◆ **TASK GOAL**
For this exercise, output the line containing "Proof. unfold lh_contains." and every line after it through the end of the records, exactly, and no other line.

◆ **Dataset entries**
(* ===== verification/PeerManagerProofs.v ===== *)
(** * PeerManagerProofs

    The slots of the peer manager are counted and bounded, its messages tell
    the network exactly which peers are active, and it activates as many
    peers as it may. *)
From S2P Require Import Prelude Engine PeerManager.
Import PeerManager.

Section Lists.
Context {LH : LinkedHashMapLib} {V : Type}.
Implicit Types (m : LinkedHashMap V) (l : list (PeerId * V)).

Lemma keys_elem l k v : (k, v) ∈ l → k ∈ l.*1.
Proof. intros H. apply list_elem_of_fmap. by exists (k, v). Qed.

Lemma lh_contains_spec k m : lh_contains k m = true ↔ k ∈ (lh_iter m).*1.
Proof. unfold lh_contains. by rewrite bool_decide_eq_true. Qed.

Lemma lh_get_Some k v m : lh_get k m = Some v → (k, v) ∈ lh_iter m.
Proof.
  unfold lh_get. destruct (filter _ _) as [|[k' v'] l] eqn:E; [done|]. intros [= <-].
  assert ((k', v') ∈ filter (λ kv : PeerId * V, kv.1 = k) (lh_iter m)) as H by (rewrite E; left).
  apply list_elem_of_filter in H as [<- H]. done.
Qed.
Lemma lh_get_None k m : lh_get k m = None → k ∉ (lh_iter m).*1.
Proof.
  unfold lh_get. destruct (filter _ _) as [|x l] eqn:E; [|done]. intros _ ([k' v] & -> & Hin)%list_elem_of_fmap.
  assert ((k', v) ∈ filter (λ kv : PeerId * V, kv.1 = k') (lh_iter m)) as H by (by apply list_elem_of_filter).
  cbn in *. rewrite E in H. by apply not_elem_of_nil in H.
Qed.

◆ **RESULT OF THIS EXERCISE**
Proof. unfold lh_contains. by rewrite bool_decide_eq_true. Qed.

Lemma lh_get_Some k v m : lh_get k m = Some v → (k, v) ∈ lh_iter m.
Proof.
  unfold lh_get. destruct (filter _ _) as [|[k' v'] l] eqn:E; [done|]. intros [= <-].
  assert ((k', v') ∈ filter (λ kv : PeerId * V, kv.1 = k) (lh_iter m)) as H by (rewrite E; left).
  apply list_elem_of_filter in H as [<- H]. done.
Qed.
Lemma lh_get_None k m : lh_get k m = None → k ∉ (lh_iter m).*1.
Proof.
  unfold lh_get. destruct (filter _ _) as [|x l] eqn:E; [|done]. intros _ ([k' v] & -> & Hin)%list_elem_of_fmap.
  assert ((k', v) ∈ filter (λ kv : PeerId * V, kv.1 = k') (lh_iter m)) as H by (by apply list_elem_of_filter).
  cbn in *. rewrite E in H. by apply not_elem_of_nil in H.
Qed.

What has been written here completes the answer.